- **DESCRIPTION OF THE TASK**
When you reach the line in the listing below that contains "(** * Scoring a pack against its fixtures", begin returning lines exactly as written, and stop after the line that contains "the ingestor are". Return no other lines.

- **INPUT MATERIAL**
Definition emit_cited (field : string) (cut : string → string) (confidence : f64) (x : cited) : list (string → Extraction) :=
  match x with
  | Some (v, c) => if truthy v then [extraction pack_id field v (cut v) confidence (c_chunk_id c)] else []
  | None => []
  end.

Definition contract_parts (chunks : list Chunk) : list (list (string → Extraction)) :=
  let eff := effective chunks in
  let term := termination chunks eff.2 in
  [emit_parties chunks; emit_dating "effective_date" eff.1 term.2; emit_dating "termination_date" term.1 term.2;
   emit_obligations chunks; emit_cited "governing_law" (λ s, s) (lit 9 10) (governing_law chunks);
   emit_cited "payment_terms" (λ s, s) (lit 85 100) (payment_terms chunks);
   emit_cited "confidentiality_clause" (take_str 50) (lit 85 100) (confidentiality chunks)].

Variable gen_id : nat → string.

Definition contract_extract (chunks : list Chunk) : result (list Extraction) :=
  match chunks with
  | [] => Ok []
  | _ => Ok (imap (λ i d, d (gen_id i)) (concat (contract_parts chunks)))
  end.

Definition ContractPack : Pack := {| pack_name := "ContractPack"; pack_fields := CONTRACT_FIELDS; extract := contract_extract |}.
End Contract.

(** ** Evidence *)

(** What an extraction of each field is, and what it cites.  The chunk named
    with the effective date is that of the last date found. *)
Inductive contract_evidence `{FR : FloatRepr} (chunks : list Chunk) (e : Extraction) : string → Prop :=
| Parties_evidence l : e_value e = json_list l → NoDup l → hd_error l = Some (e_source_span e) →
    (e_chunk_id e = "" ∨ cites_id chunks e) → contract_evidence chunks e "parties"
| Effective_evidence : e_value e = date_value (e_source_span e) → cites_some chunks e → contract_evidence chunks e "effective_date"
| Termination_evidence : e_value e = date_value (e_source_span e) → cites chunks e → contract_evidence chunks e "termination_date"
| Obligations_evidence l x : e_value e = json_list l → listing obligations_in chunks l → hd_error l = Some x →
    e_source_span e = take_str 50 x → (∃ c, c ∈ chunks ∧ e_chunk_id e = c_chunk_id c ∧ infix_of x (body_text c)) →
    contract_evidence chunks e "obligations"
| Law_evidence : e_value e = e_source_span e → cites chunks e → contract_evidence chunks e "governing_law"
| Terms_evidence w c : e_value e = e_source_span e → c ∈ chunks → e_chunk_id e = c_chunk_id c → infix_of w (c_text c) →
    (e_source_span e = w ∨ e_source_span e = "within " +:+ w) → contract_evidence chunks e "payment_terms"
| Confidentiality_evidence c : c ∈ chunks → e_chunk_id e = c_chunk_id c → infix_of (e_value e) (c_text c) →
    e_source_span e = take_str 50 (e_value e) → contract_evidence chunks e "confidentiality_clause".

Lemma group_found_infix r s v : group_found r s = Some v → infix_of v s.
Proof.
  unfold group_found. destruct (search r s) as [[x m]|] eqn:E; [|done]. cbn [mbind option_bind]. intros H.
  assert (v = strip (text_group 1 m)) as -> by congruence. by eapply infix_of_strip, search_text.
Qed.

Definition dating_ok (chunks : list Chunk) (d : dating) : Prop :=
  match d.2 with
  | Some c => c ∈ chunks ∧ (truthy d.1 = true → infix_of d.1 (c_text c))
  | None => d.1 = ""
  end.

Lemma find_date_ok chunks r c d : c ∈ chunks → dating_ok chunks d → dating_ok chunks (find_date r c d).
Proof.
  intros Hc Hd. unfold find_date. destruct (truthy d.1); [done|]. destruct (search r (c_text c)) as [[x m]|] eqn:E; [|done].
  split; [done|]. intros _. by eapply infix_of_strip, search_text.
Qed.

Lemma effective_ok chunks : dating_ok chunks (effective chunks).
Proof.
  unfold effective.
  repeat (apply fold_left_inv; [|intros; repeat (apply find_date_ok; [done|]); done]). done.
Qed.

Lemma termination_ok chunks d : match d with Some c => c ∈ chunks | None => True end → dating_ok chunks (termination chunks d).
Proof.
  intros Hd. unfold termination. apply fold_left_inv; [|intros; repeat (apply find_date_ok; [done|]); done].
  unfold dating_ok. cbn [fst snd]. by destruct d.
Qed.

Definition quoted (chunks : list Chunk) (x : cited) : Prop :=
  match x with Some (v, c) => c ∈ chunks ∧ infix_of v (c_text c) | None => True end.

Lemma or_found_ok chunks x y : quoted chunks x → quoted chunks y → quoted chunks (or_found x y).
Proof. unfold or_found. destruct x as [[v c]|]; [|done]. by destruct (truthy v). Qed.

Lemma first_in_quoted f chunks : (∀ c v, f c = Some v → infix_of v (c_text c)) → quoted chunks (first_in f chunks).
Proof.
  intros Hf. destruct (first_in f chunks) as [[v c]|] eqn:E; [|done]. apply first_in_Some in E as [Hc Hv]. split; [done|by apply Hf].
Qed.

Lemma law_in_section_infix c v : law_in_section c = Some v → infix_of v (c_text c).
Proof.
  unfold law_in_section. destruct (_ || _); [done|]. destruct (search laws_of (c_text c)) as [[x m]|] eqn:E; [|apply group_found_infix].
  cbn [mbind option_bind]. destruct (re_match place (rst m)) as [y|] eqn:Em; [|apply group_found_infix].
  cbn [mbind option_bind]. intros H. injection H as <-. eapply infix_of_strip, infix_trans; [by eapply re_match_text|by eapply search_rest].
Qed.

Lemma governing_law_quoted chunks : quoted chunks (governing_law chunks).
Proof.
  unfold governing_law. apply or_found_ok; [apply first_in_quoted, law_in_section_infix|].
  apply or_found_ok; apply first_in_quoted; intros c v.
  - unfold law_that_governs. destruct (_ || _); [|done]. destruct (group_found law_governs (c_text c)) as [w|] eqn:E.
    + intros H. injection H as <-. by eapply group_found_infix.
    + apply group_found_infix.
  - apply group_found_infix.
Qed.

Lemma section_line_in lines : ∀ inside v, section_line inside lines = Some v → ∃ l, l ∈ lines ∧ v = strip l.
Proof.
  induction lines as [|l lines IH]; intros inside v; [done|]. cbn [section_line]. cbv zeta.
  destruct (found confidentiality_header (strip l)).
  { intros (x & Hx & ->)%IH. exists x. split; [by right|done]. }
  destruct (_ && _ && _).
  - intros [= <-]. exists l. split; [by left|done].
  - intros (x & Hx & ->)%IH. exists x. split; [by right|done].
Qed.

Lemma confidentiality_quoted chunks : quoted chunks (confidentiality chunks).
Proof.
  unfold confidentiality. apply or_found_ok; apply first_in_quoted; intros c v.
  - intros (l & Hl & ->)%section_line_in. by apply infix_of_strip, splitlines_in.
  - unfold confidentiality_sentence. destruct (find_first _ _) as [l|] eqn:E; [|done]. cbn [mbind option_bind]. intros H.
    injection H as <-. apply find_first_Some in E as [Hl _]. by apply infix_of_strip, splitlines_in.
Qed.
(* ===== verification/PackOracle.v ===== *)
(** * Scoring a pack against its fixtures

    The [oracle] of the paper, generic, contract and invoice packs is one
    function of the fields of the pack, its [_field_matches] and its
    [extract].  The texts of the fixture directory and the ingestor are
    arguments: [ingest path] is [None] when the file does not exist and raises
    when it cannot be read.  A loop that counts hits and trials per field is
    shown to compute, for every field, the share of the evaluated fixtures on
    which the pack agrees with the ground truth. *)

From S2P Require Import Prelude PyStr PyText PyFloat PyDict Json JsonRead DataModel QualityGate MemoryStore Provenance Orchestrator.
From S2P Require Import Regex InvoicePack PackText PaperPack GenericPack ContractPack.

(** ** [str] of a decoded JSON value *)

Definition printable (c : ascii) : bool :=
  let n := code c in between 32 126 n || (between 161 255 n && negb (n =? 173)%N).
Definition repr_char (q c : ascii) : string :=
  if bool_decide (c = q) || bool_decide (c = "092"%char) then String "092" (String c "")
  else if bool_decide (c = "009"%char) then "\t"
  else if bool_decide (c = "010"%char) then "\n"
  else if bool_decide (c = "013"%char) then "\r"
  else if printable c then String c ""
  else "\x" +:+ String (hex_digit (code c / 16)) (String (hex_digit (code c mod 16)) "").
Definition repr_str (s : string) : string :=
  let q := if contains (String "039" "") s && negb (contains (String "034" "") s) then "034"%char else "039"%char in
  String q (foldr (λ c t, repr_char q c +:+ t) (String q "") (chars s)).

Section Str.
Context `{FR : FloatRepr}.

Definition repr_float (f : f64) : string :=
  match f with
  | S754_nan => "nan"
  | S754_infinity s => if s then "-inf" else "inf"
  | _ => float_repr f
  end.

Fixpoint repr (v : json) : string :=
  match v with
  | JNull => "None"
  | JBool b => if b then "True" else "False"
  | JInt z => pretty z
  | JFloat f => repr_float f
  | JStr s => repr_str s
  | JArr l => "[" +:+ join ", " (map repr l) +:+ "]"
  | JObj l => "{" +:+ join ", " (map (λ p, repr_str p.1 +:+ ": " +:+ repr p.2) l) +:+ "}"
  end.
Definition py_str (v : json) : string := match v with JStr s => s | _ => repr v end.
End Str.

(** ** Agreement with the ground truth *)

Section Oracle.
Context `{FC : FloatRead}.

Definition squeeze (s : string) : string := join " " (split (lower (strip s))).

Definition normal_item (v : json) : string := lower (strip (py_str v)).

Definition decoded_list (extracted : string) : list json :=
  if starts_with "[" extracted then match loads extracted with Ok (JArr l) => l | _ => [JStr extracted] end
  else [JStr extracted].

Definition field_matches (extracted : string) (expected : json) : bool :=
  match expected with
  | JStr s =>
      let ext_norm := squeeze extracted in
      let exp_norm := squeeze s in
      bool_decide (ext_norm = exp_norm) || contains exp_norm ext_norm || contains ext_norm exp_norm
  | JArr l =>
      existsb (λ item, existsb (λ ext_item, contains (normal_item item) (normal_item ext_item)
        || contains (normal_item ext_item) (normal_item item)) (decoded_list extracted)) l
  | _ => false
  end.

(** [InvoicePack._field_matches] *)
Definition number_matches (parse_float : string → result f64) (extracted : string) (expected : f64) : bool :=
  match parse_float extracted with
  | Ok x => let d := (x - expected)%f64 in flt (if flt d f0 then fopp d else d) (lit 1 100)
  | Raise _ => false
  end.
Definition invoice_field_matches (parse_float : string → result f64) (extracted : string) (expected : json) : bool :=
  match expected with
  | JBool b => number_matches parse_float extracted (of_Z (if b then 1 else 0))
  | JInt z => number_matches parse_float extracted (of_Z z)
  | JFloat f => number_matches parse_float extracted f
  | JStr _ => field_matches extracted expected
  | JArr l => (length (decoded_list extracted) =? length l)%nat
  | _ => false
  end.

(** ** The loop over the fixtures *)

Variable fields : list string.
Variable matches : string → json → bool.
Variable extract : list Chunk → result (list Extraction).
Variable ingest : string → option (result (list Chunk)).

Definition zero_scores : list (string * f64) := map (λ f, (f, f0)) fields.
Definition counters : list (string * Z) := map (λ f, (f, 0)) fields.
Definition bump (f : string) (d : list (string * Z)) : list (string * Z) := dict_set f (default 0 (assoc f d) + 1) d.

Abbreviation trial := (list (string * json) * list (string * Extraction))%type.

(** One fixture: its ground truth and the extractions by field, or [None] when
    it is skipped. *)
Definition evaluate (fixture : json) : result (option trial) :=
  items ← match fixture with JObj l => Ok l | _ => raise "TypeError" "fixture indices" end;
  file ← match assoc "file" items with Some v => Ok v | None => raise "KeyError" "'file'" end;
  path ← match file with JStr s => Ok s | _ => raise "TypeError" "unsupported operand type(s) for /" end;
  match ingest path with
  | None => Ok None
  | Some r =>
      truth ← match assoc "ground_truth" items with Some v => Ok v | None => raise "KeyError" "'ground_truth'" end;
      match r with
      | Raise _ => Ok None
      | Ok chunks =>
          extractions ← extract chunks;
          truth ← match truth with JObj l => Ok l | _ => raise "AttributeError" "no attribute 'get'" end;
          Ok (Some (truth, dict_of (map (λ e, (e_field_name e, e)) extractions)))
      end
  end.

Definition expected_of (truth : list (string * json)) (f : string) : option json :=
  match assoc f truth with Some JNull | None => None | Some v => Some v end.

Definition agrees (t : trial) (f : string) : bool :=
  match expected_of t.1 f, assoc f t.2 with
  | None, None => true
  | Some v, Some e => matches (e_value e) v
  | _, _ => false
  end.

(** [field_total] and [field_correct] after one field. *)
Definition score_field (t : trial) (d : list (string * Z) * list (string * Z)) (f : string) :=
  (bump f d.1, if agrees t f then bump f d.2 else d.2).

Fixpoint score_fixtures (fixtures : list json) (d : list (string * Z) * list (string * Z))
    : result (list (string * Z) * list (string * Z)) :=
  match fixtures with
  | [] => Ok d
  | x :: fixtures' =>
      t ← evaluate x;
      score_fixtures fixtures' (match t with Some t => fold_left (score_field t) fields d | None => d end)
  end.

Definition ratio (correct total : Z) : f64 := if 0 <? total then (of_Z correct / of_Z total)%f64 else f0.

(** [gt_text]: the text of [ground_truth.json], [None] when it does not exist. *)
Definition oracle (gt_text : option string) : result (list (string * f64)) :=
  match gt_text with
  | None => Ok zero_scores
  | Some text =>
      gt_data ← loads text;
      fixtures ← match gt_data with
                 | JObj l => Ok (default (JArr []) (assoc "fixtures" l))
                 | _ => raise "AttributeError" "no attribute 'get'"
                 end;
      if negb (truthy_json fixtures) then Ok zero_scores
      else match fixtures with
      | JArr l =>
          '(total, correct) ← score_fixtures l (counters, counters);
          Ok (map (λ f, (f, ratio (default 0 (assoc f correct)) (default 0 (assoc f total)))) fields)
      | _ => raise "TypeError" "fixtures"
      end
  end.

(** ** What it computes *)

(** The fixtures that are evaluated. *)
Fixpoint trials (fixtures : list json) : result (list trial) :=
  match fixtures with
  | [] => Ok []
  | x :: fixtures' =>
      t ← evaluate x; ts ← trials fixtures';
      Ok (match t with Some t => t :: ts | None => ts end)
  end.

Definition hits (ts : list trial) (f : string) : Z := Z.of_nat (length (filter (λ t, agrees t f = true) ts)).
Definition agreement (ts : list trial) (f : string) : f64 := ratio (hits ts f) (Z.of_nat (length ts)).
End Oracle.

Section Counting.
Context `{FC : FloatRead}.

Definition count_of (f : string) (d : list (string * Z)) : Z := default 0 (assoc f d).

Lemma count_bump f g d : count_of f (bump g d) = count_of f d + (if bool_decide (f = g) then 1 else 0).
Proof.
  unfold count_of, bump. case_bool_decide as E; [subst; by rewrite assoc_set_eq|]. rewrite assoc_set_ne by done. lia.
Qed.

Lemma count_zero f l : count_of f (map (λ f, (f, 0)) l) = 0.
Proof. unfold count_of. induction l as [|g l IH]; [done|]. cbn [map assoc]. by case_bool_decide. Qed.

Variable fields : list string.
Variable matches : string → json → bool.
Variable extract : list Chunk → result (list Extraction).
Variable ingest : string → option (result (list Chunk)).
Abbreviation agrees_ := (agrees matches).

Lemma count_fields t f l : NoDup l → ∀ d,
  count_of f (fold_left (score_field matches t) l d).1 = count_of f d.1 + (if bool_decide (f ∈ l) then 1 else 0) ∧
  count_of f (fold_left (score_field matches t) l d).2 = count_of f d.2 + (if bool_decide (f ∈ l) && agrees_ t f then 1 else 0).
Proof.
  induction l as [|g l IH]; intros Hn d; cbn [fold_left].
  { rewrite bool_decide_false by apply not_elem_of_nil. cbn. lia. }
  apply NoDup_cons in Hn as [Hg Hn]. destruct (IH Hn (score_field matches t d g)) as [-> ->]. unfold score_field at 1 2. cbn [fst snd].
  assert (count_of f (if agrees_ t g then bump g d.2 else d.2) =
    count_of f d.2 + (if bool_decide (f = g) && agrees_ t f then 1 else 0)) as ->.
  { destruct (decide (f = g)) as [->|E].
    - rewrite bool_decide_true by done. destruct (agrees_ t g); [rewrite count_bump, bool_decide_true by done|]; cbn; lia.
    - rewrite bool_decide_false by done. destruct (agrees_ t g); [rewrite count_bump, bool_decide_false by done|]; cbn; lia. }
  rewrite count_bump, (bool_decide_ext (f ∈ g :: l) (f = g ∨ f ∈ l)) by apply elem_of_cons.
  destruct (decide (f = g)) as [->|E]; [|destruct (decide (f ∈ l)) as [Hf|Hf]].
  - rewrite (bool_decide_true (g = g)), (bool_decide_false (g ∈ l)), bool_decide_true by auto. cbn [andb].
    destruct (agrees_ t g); lia.
  - rewrite (bool_decide_false (f = g)), (bool_decide_true (f ∈ l)), bool_decide_true by auto. cbn [andb].
    destruct (agrees_ t f); lia.
  - rewrite (bool_decide_false (f = g)), (bool_decide_false (f ∈ l)), bool_decide_false by tauto. cbn [andb]. lia.
Qed.

Lemma score_fixtures_spec l : NoDup fields → ∀ d,
  match trials extract ingest l with
  | Ok ts => ∃ d', score_fixtures fields matches extract ingest l d = Ok d' ∧ ∀ f, f ∈ fields →
      count_of f d'.1 = count_of f d.1 + Z.of_nat (length ts) ∧ count_of f d'.2 = count_of f d.2 + hits matches ts f
  | Raise e => score_fixtures fields matches extract ingest l d = Raise e
  end.
Proof.
  intros Hn. induction l as [|x l IH]; intros d; cbn [trials score_fixtures].
  { exists d. split; [done|]. intros f _. change (hits matches [] f) with 0. cbn [length]. rewrite !Z.add_0_r. done. }
  destruct (evaluate extract ingest x) as [t|e]; [|done]. cbn [mbind result_bind].
  specialize (IH (match t with Some t => fold_left (score_field matches t) fields d | None => d end)).
  destruct (trials extract ingest l) as [ts|e]; cbn [mbind result_bind]; [|done].
  destruct IH as (d' & Hd & H). exists d'. split; [done|]. intros f Hf. destruct (H f Hf) as [-> ->].
  destruct t as [t|]; [|done]. destruct (count_fields t f fields Hn d) as [-> ->]. rewrite bool_decide_true by done.
  unfold hits. rewrite filter_cons. cbn [length andb]. destruct (agrees_ t f) eqn:E.
  - rewrite decide_True by done. cbn [length]. lia.
  - rewrite decide_False by done. lia.
Qed.

(** The score of a field is the share of the evaluated fixtures on which the
    pack agrees with the ground truth; a fixture that cannot be scored makes
    the whole run raise. *)
Theorem oracle_counts text items fixture fixtures : NoDup fields → loads text = Ok (JObj items) →
  assoc "fixtures" items = Some (JArr (fixture :: fixtures)) →
  oracle fields matches extract ingest (Some text) =
    (ts ← trials extract ingest (fixture :: fixtures); Ok (map (λ f, (f, agreement matches ts f)) fields)).
Proof.
  intros Hn Hl Hf. unfold oracle. rewrite Hl. cbn [mbind result_bind]. rewrite Hf.
  change (default (JArr []) (Some (JArr (fixture :: fixtures)))) with (JArr (fixture :: fixtures)).
  replace (truthy_json (JArr (fixture :: fixtures))) with true by reflexivity. cbn [negb mbind result_bind].
  pose proof (score_fixtures_spec (fixture :: fixtures) Hn (counters fields, counters fields)) as H. revert H.
  destruct (trials extract ingest (fixture :: fixtures)) as [ts|e]; [|by intros ->].
  intros (d & -> & H). cbn [mbind result_bind]. destruct d as [total correct]. f_equal. apply map_ext_in.
  intros f Hin%list_elem_of_In. destruct (H f Hin) as [H1 H2]. cbn [fst snd] in *. unfold counters in *. rewrite !count_zero in *.
  unfold count_of in *. rewrite H1, H2. done.
Qed.
End Counting.

(** ** The packs *)

Section Packs.
Context `{FC : FloatRead}.
Variable pack_id : string.
Variable gen_id : nat → string.
Variable parse_float : string → result f64.
Variable ingest : string → option (result (list Chunk)).

Definition paper_oracle : option string → result (list (string * f64)) :=
  oracle PAPER_FIELDS field_matches (paper_extract pack_id gen_id) ingest.
Definition generic_oracle : option string → result (list (string * f64)) :=
  oracle GENERIC_FIELDS field_matches (generic_extract pack_id gen_id) ingest.
Definition contract_oracle : option string → result (list (string * f64)) :=
  oracle CONTRACT_FIELDS field_matches (contract_extract pack_id gen_id) ingest.
Definition invoice_oracle : option string → result (list (string * f64)) :=
  oracle INVOICE_FIELDS (invoice_field_matches parse_float) (invoice_extract pack_id parse_float gen_id) ingest.
End Packs.

(** ** A concrete run *)

#[local] Existing Instance decimal_float_repr.
#[local] Existing Instance decimal_float_read.

Definition Q : string := String "034" "".
Definition truth_text : string :=
  "{" +:+ Q +:+ "fixtures" +:+ Q +:+ ": [{" +:+ Q +:+ "file" +:+ Q +:+ ": " +:+ Q +:+ "a.pdf" +:+ Q +:+ ", " +:+
  Q +:+ "ground_truth" +:+ Q +:+ ": {" +:+ Q +:+ "topics" +:+ Q +:+ ": [" +:+ Q +:+ "security" +:+ Q +:+ "], " +:+
  Q +:+ "summary" +:+ Q +:+ ": " +:+ Q +:+ "another text" +:+ Q +:+ "}}, {" +:+ Q +:+ "file" +:+ Q +:+ ": " +:+ Q +:+
  "gone.pdf" +:+ Q +:+ "}]}".
Definition truth_items : list (string * json) := match loads truth_text with Ok (JObj l) => l | _ => [] end.
Definition fixture_a : json :=
  JObj [("file", JStr "a.pdf"); ("ground_truth", JObj [("topics", JArr [JStr "security"]); ("summary", JStr "another text")])].
Definition fixture_gone : json := JObj [("file", JStr "gone.pdf")].
Definition demo_ingest (path : string) : option (result (list Chunk)) :=
  if bool_decide (path = "a.pdf") then Some (Ok [report_chunk]) else None.
Definition agreed (f : string) : f64 := if bool_decide (f = "topics") then f1 else f0.

Lemma truth_loads : loads truth_text = Ok (JObj truth_items).
Proof. vm_compute. reflexivity. Qed.
Lemma truth_fixtures : assoc "fixtures" truth_items = Some (JArr [fixture_a; fixture_gone]).
Proof. vm_compute. reflexivity. Qed.
Lemma generic_fields_NoDup : NoDup GENERIC_FIELDS.
Proof. apply (bool_decide_unpack _). vm_compute. exact I. Qed.
Lemma trials_run : (ts ← trials (generic_extract "generic-v1" name_of) demo_ingest [fixture_a; fixture_gone];
  Ok (map (λ f, (f, agreement field_matches ts f)) GENERIC_FIELDS)) = Ok (map (λ f, (f, agreed f)) GENERIC_FIELDS).
Proof. vm_compute. reflexivity. Qed.

Lemma oracle_counts_witness :
  generic_oracle "generic-v1" name_of demo_ingest (Some truth_text) = Ok (map (λ f, (f, agreed f)) GENERIC_FIELDS).
Proof.
  rewrite <-trials_run.
  exact (oracle_counts GENERIC_FIELDS field_matches (generic_extract "generic-v1" name_of) demo_ingest truth_text truth_items
    fixture_a [fixture_gone] generic_fields_NoDup truth_loads truth_fixtures).
Defined.

(** A one-letter answer agrees with every text that has the letter. *)
Example letter_agrees : field_matches "s" (JStr "The lease ends in May.") = true.
Proof. vm_compute. reflexivity. Qed.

- **OUTPUT OF THE TASK**
(** * Scoring a pack against its fixtures

    The [oracle] of the paper, generic, contract and invoice packs is one
    function of the fields of the pack, its [_field_matches] and its
    [extract].  The texts of the fixture directory and the ingestor are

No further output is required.